I took Jane’s instruction and soaked them in milk, in the end, overnight. The next morning, the house awoke to the pungent smell of soaked red herrings. I fished them out of their now rufous milky marinade and grilled them smeared in butter, serving them with eggs for breakfast.
They were still pretty dry after all that soaking, though the roes found inside were nice and soft, and quite possibly the saltiest things I have ever eaten in my life. Trying to eat the flesh of the herring was tricky as it could not be parted easily from the bones. I had, as warned, a huge thirst, and the smell of red herring had still permeated my little terrace a week later.

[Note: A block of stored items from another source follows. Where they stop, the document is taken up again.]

Lemma convertMessage_skip (result : list Content) (msg : OpenAIMessage) :
  ~ builds msg -> convertMessage result msg = result.
Proof.
  intros Hn. unfold convertMessage.
  destruct (String.eqb (m_Role msg) "system"); [done|].
  destruct (String.eqb_spec (m_Role msg) "user") as [E|_].
  { destruct Hn. by left. }
  destruct (String.eqb_spec (m_Role msg) "assistant") as [E|_].
  { destruct Hn. right. by left. }
  destruct (String.eqb_spec (m_Role msg) "tool") as [E|_]; [|done].
  destruct Hn. right. by right.
Qed.

(** X1. The turns are built from the user, assistant and tool messages
    alone: system messages, and messages with any other role, can be
    taken out of the list without changing the turns. *)
Theorem convertMessages_only_builds (messages : list OpenAIMessage) :
  convertMessages messages = convertMessages (filter builds messages).
Proof.
  unfold convertMessages. generalize (@nil Content).
  induction messages as [|msg messages IH]; intros acc; [done|].
  destruct (decide (builds msg)) as [Hb|Hb].
  - rewrite filter_cons_True by done. simpl. apply IH.
  - rewrite filter_cons_False by done. simpl.
    rewrite (convertMessage_skip _ _ Hb). apply IH.
Qed.

Lemma appendFunctionResponse_shape (contents : list Content) (part : Part) :
  Forall (fun c => (c_Role c = "user" \/ c_Role c = "model")
                   /\ (c_Role c = "model" -> c_Parts c <> [])) contents ->
  Forall (fun c => (c_Role c = "user" \/ c_Role c = "model")
                   /\ (c_Role c = "model" -> c_Parts c <> []))
         (appendFunctionResponse contents part).
Proof.
  intros Hall.
  assert (Hnew : Forall (fun c => (c_Role c = "user" \/ c_Role c = "model")
                   /\ (c_Role c = "model" -> c_Parts c <> []))
                   [ {| c_Role := "user"; c_Parts := [part] |} ]).
  { apply Forall_singleton. simpl. split; [by left|done]. }
  unfold appendFunctionResponse.
  destruct contents as [|a contents'] using rev_ind; [done|]. clear IHcontents'.
  rewrite last_snoc.
  destruct (String.eqb (c_Role a) "model"); [by apply Forall_app|].
  destruct (String.eqb_spec (c_Role a) "user") as [E|_]; [|by apply Forall_app].
  rewrite last_alter_snoc. apply Forall_app in Hall as [Hall _].
  apply Forall_app. split; [done|]. apply Forall_singleton. simpl.
  split; [by left|]. rewrite E. discriminate.
Qed.

(** X2. Every turn built has the role user or the role model, and a model
    turn always has at least one part. *)
Theorem convertMessages_turn_shape (messages : list OpenAIMessage) :
  Forall (fun c => (c_Role c = "user" \/ c_Role c = "model")
                   /\ (c_Role c = "model" -> c_Parts c <> []))
         (convertMessages messages).
Proof.
  induction messages as [|msg messages IH] using rev_ind; [constructor|].
  rewrite convertMessages_app. simpl. unfold convertMessage.
  destruct (String.eqb (m_Role msg) "system"); [done|].
  destruct (String.eqb (m_Role msg) "user").
  { apply Forall_app. split; [done|]. apply Forall_singleton. simpl.
    split; [by left|done]. }
  destruct (String.eqb (m_Role msg) "assistant").
  { destruct (assistantParts msg) as [|p ps] eqn:E; simpl; [done|].
    apply Forall_app. split; [done|]. apply Forall_singleton. simpl.
    split; [by right|done]. }
  destruct (String.eqb (m_Role msg) "tool"); [|done].
  by apply appendFunctionResponse_shape.
Qed.

End TranslatorMore.

(** ** Strings *)

Section StringFacts.
#[local] Arguments append _ _ : simpl nomatch.

Lemma append_nil_right (s : string) : s +:+ "" = s.
Proof. induction s as [|a s IH]; simpl; [done|by f_equal]. Qed.

Lemma append_assoc (a b c : string) : (a +:+ b) +:+ c = a +:+ (b +:+ c).
Proof. induction a as [|x a IH]; simpl; [done|by f_equal]. Qed.

Lemma CutPrefix_append (p r : string) : CutPrefix (p +:+ r) p = Some r.
Proof.
  induction p as [|a p IH]; simpl; [by destruct r|].
  by rewrite Ascii.eqb_refl.
Qed.

Lemma CutPrefix_Some (s p r : string) : CutPrefix s p = Some r -> s = p +:+ r.
Proof.
  revert s. induction p as [|a p IH]; intros s.
  - destruct s; simpl; intros [= <-]; reflexivity.
  - destruct s as [|b s]; simpl; [done|].
    destruct (Ascii.eqb a b) eqn:E; [|discriminate].
    apply Ascii.eqb_eq in E as ->. intros H. rewrite (IH _ H). reflexivity.
Qed.

Lemma span_word_spec (s w r : string) :
  span_word s = (w, r) ->
  s = w +:+ r /\ isWord w
  /\ match r with EmptyString => True | String a _ => is_word_char a = false end.
Proof.
  revert w r. induction s as [|a s IH]; intros w r; simpl.
  - intros [= <- <-]. repeat split. constructor.
  - destruct (is_word_char a) eqn:Ea.
    + destruct (span_word s) as [w' r'] eqn:E. intros [= <- <-].
      destruct (IH w' r' eq_refl) as (-> & Hw & Hr).
      repeat split; [|done]. unfold isWord. simpl. by constructor.
    + intros [= <- <-]. repeat split; [constructor|done].
Qed.

Lemma span_word_append (w r : string) :
  isWord w ->
  match r with EmptyString => True | String a _ => is_word_char a = false end ->
  span_word (w +:+ r) = (w, r).
Proof.
  unfold isWord. induction w as [|a w IH]; simpl; intros Hw Hr.
  - destruct r as [|b r]; [done|]. simpl. by rewrite Hr.
  - inversion Hw as [|? ? Ha Hw']; subst. rewrite Ha, (IH Hw' Hr). done.
Qed.

Lemma concat_empty_cons (x : string) (xs : list string) :
  String.concat "" (x :: xs) = x +:+ String.concat "" xs.
Proof. destruct xs; simpl; [by rewrite append_nil_right|done]. Qed.

Lemma concat_empty_app (xs ys : list string) :
  String.concat "" (xs ++ ys) = String.concat "" xs +:+ String.concat "" ys.
Proof.
  induction xs as [|x xs IH]; [done|].
  rewrite <- app_comm_cons, !concat_empty_cons, IH. by rewrite append_assoc.
Qed.

End StringFacts.

(** ** Images *)

Section ImageFacts.
Context `{RT : Runtime}.
#[local] Arguments append _ _ : simpl nomatch.

(** X3. What parseImageURL accepts is a data URL of an image: the URL is
    the text data:, the MIME type, ;base64, and the data, where the MIME
    type is image/ followed by word characters and the data is not empty
    and has no line feed. *)
Theorem parseImageURL_sound (url : string) (d : InlineData) :
  parseImageURL url = Some d ->
  url = dataURL d
  /\ exists fmt, MimeType d = "image/" +:+ fmt /\ fmt <> "" /\ isWord fmt
                 /\ Data d <> "" /\ ContainsChar (Data d) "010"%char = false.
Proof.
  unfold parseImageURL.
  destruct (CutPrefix url "data:image/") as [r1|] eqn:E1; [|done].
  destruct (span_word r1) as [fmt r2] eqn:E2.
  destruct (nonempty_string fmt) eqn:Ef; simpl; [|done].
  destruct (CutPrefix r2 ";base64,") as [payload|] eqn:E3; [|done].
  destruct (nonempty_string payload) eqn:Ep; simpl; [|done].
  destruct (ContainsChar payload "010") eqn:Ec; simpl; [done|].
  intros [= <-]. apply CutPrefix_Some in E1, E3.
  apply span_word_spec in E2 as (E2 & Hw & _). subst url r1 r2.
  split; [done|]. exists fmt. repeat split; try done.
  - by destruct fmt.
  - by destruct payload.
Qed.
(** The release always issues its one OS call, and leaves the count. *)
Lemma returnPages_run size_bits platform o h page_size pages :
  let c := release_call size_bits platform page_size pages in
  let res := match platform with
             | ALLOCKIT_PAGE_PLATFORM_WINDOWS => o h c
             | ALLOCKIT_PAGE_PLATFORM_LINUX => o h c + 1
             end in
  run o h (ak_page_returnPages size_bits platform page_size pages)
  = (res, if res =? 0 then pages else mkChunk NULL (count pages), c :: h).
Proof.
  destruct platform; run_page;
    match goal with |- context [negb (?x =? 0)] => destruct (x =? 0) end;
    reflexivity.
Qed.

(** The chunk a request returns never overflows in its turn: with the
    page size it was requested with, [page_size * count] fits [size_t],
    so that the length [ak_page_returnPages] computes for it on Linux is
    the exact product. *)
Lemma requested_chunk_product_fits size_bits platform o h page_size addr n :
  is_size_t size_bits page_size -> is_size_t size_bits n ->
  let pages := fst (run o h
    (ak_page_requestPages size_bits platform page_size addr n)) in
  to_size_t size_bits (page_size * count pages) = page_size * count pages.
Proof.
  intros Hp Hn pages. apply to_size_t_id. subst pages.
  pose proof (SIZE_MAX_pos size_bits) as HM.
  unfold ak_page_requestPages. cbv zeta.
  destruct (negb (n =? 0) && (page_size >? SIZE_MAX size_bits / n)) eqn:G.
  - simpl. unfold is_size_t. lia.
  - assert (page_size * n <= SIZE_MAX size_bits) as Hle.
    { destruct (Z.le_gt_cases (page_size * n) (SIZE_MAX size_bits))
        as [Hle | Hgt]; [exact Hle |].
      apply overflow_guard in Hgt; unfold is_size_t in *; [congruence | lia ..]. }
    destruct platform; simpl.
    + unfold is_size_t in *. nia.
    + match goal with |- context [?x =? MAP_FAILED size_bits] =>
        destruct (x =? MAP_FAILED size_bits) end; simpl;
        unfold is_size_t in *; nia.
Qed.

(** An overflowing request is the program that returns the zero chunk:
    it has no OS call in it. *)
Lemma overflow_returns_zero_chunk size_bits platform page_size addr count :
  is_size_t size_bits page_size -> is_size_t size_bits count ->
  SIZE_MAX size_bits < page_size * count ->
  ak_page_requestPages size_bits platform page_size addr count = Ret chunk0.
Proof.
  intros Hp Hc Hov. unfold ak_page_requestPages.
  replace (negb (count =? 0) && (page_size >? SIZE_MAX size_bits / count))
    with true; [reflexivity |].
  symmetry. apply overflow_guard; unfold is_size_t in *; lia.
Qed.

(** ** The simulated operating systems meet the contracts *)

Lemma generous_mmap_posix : mmap_posix Sim.bits Sim.generous.
Proof.
  intros h addr length prot flags fd offset. simpl.
  destruct (length =? 0) eqn:El; [left; reflexivity | right].
  apply Z.eqb_neq in El. split; [exact El |].
  destruct (Z.land flags MAP_FIXED =? 0) eqn:Ef.
  - apply Z.eqb_eq in Ef. split; [intros Hn; contradiction |].
    intros _. discriminate.
  - apply Z.eqb_neq in Ef. split; [reflexivity | intros He; contradiction].
Qed.

Lemma generous_page_query_wf platform :
  page_query_wf Sim.bits platform Sim.generous.
Proof.
  intros h. destruct platform; simpl.
  - vm_compute. split; [reflexivity | discriminate].
  - right. vm_compute. split; [reflexivity | discriminate].
Qed.

Lemma generous_page_size_stable platform :
  page_size_stable platform Sim.generous.
Proof. intros h h'. reflexivity. Qed.

Lemma is_size_t_64 z : 0 <= z <= 18446744073709551615 -> is_size_t Sim.bits z.
Proof. intros Hz. exact Hz. Qed.

(** ** The operations against the specification *)

(** C1.  When [page_size * count] does not fit [size_t],
    [ak_page_requestPages] returns the chunk with null start and zero
    count and performs no OS call: the call is the program [Ret chunk0],
    and run against any OS after any history it leaves the list of OS
    calls as it was.  Both platforms. *)
Theorem requestPages_overflow size_bits platform page_size addr count :
  is_size_t size_bits page_size -> is_size_t size_bits count ->
  SIZE_MAX size_bits < page_size * count ->
  ak_page_requestPages size_bits platform page_size addr count = Ret chunk0
  /\ forall o h,
       run o h (ak_page_requestPages size_bits platform page_size addr count)
       = (mkChunk NULL 0, h).
Proof.
  intros Hp Hc Hov.
  pose proof (overflow_returns_zero_chunk size_bits platform page_size addr
                count Hp Hc Hov) as E.
  split; [exact E |]. intros o h. rewrite E. reflexivity.
Qed.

#395 Red Herrings. What to say of red herrings!? Well they did taste good, but they were so unbelievably strong in flavour, and so difficult to eat (think fish jerky) I barely ate half of one. I think I need to revisit them following advice from those other recipes. A slow simmer in some hot milk might be a good idea, to help rehydrate the fish, or give a two-day cold soaking, but I think that it might be best cut with plenty of butter as potted red herrings or something like that. I have two left, so shall keep you posted on that one. Score? 7/10 I think, because the flavour was great, given even its pungency, it just needs taming!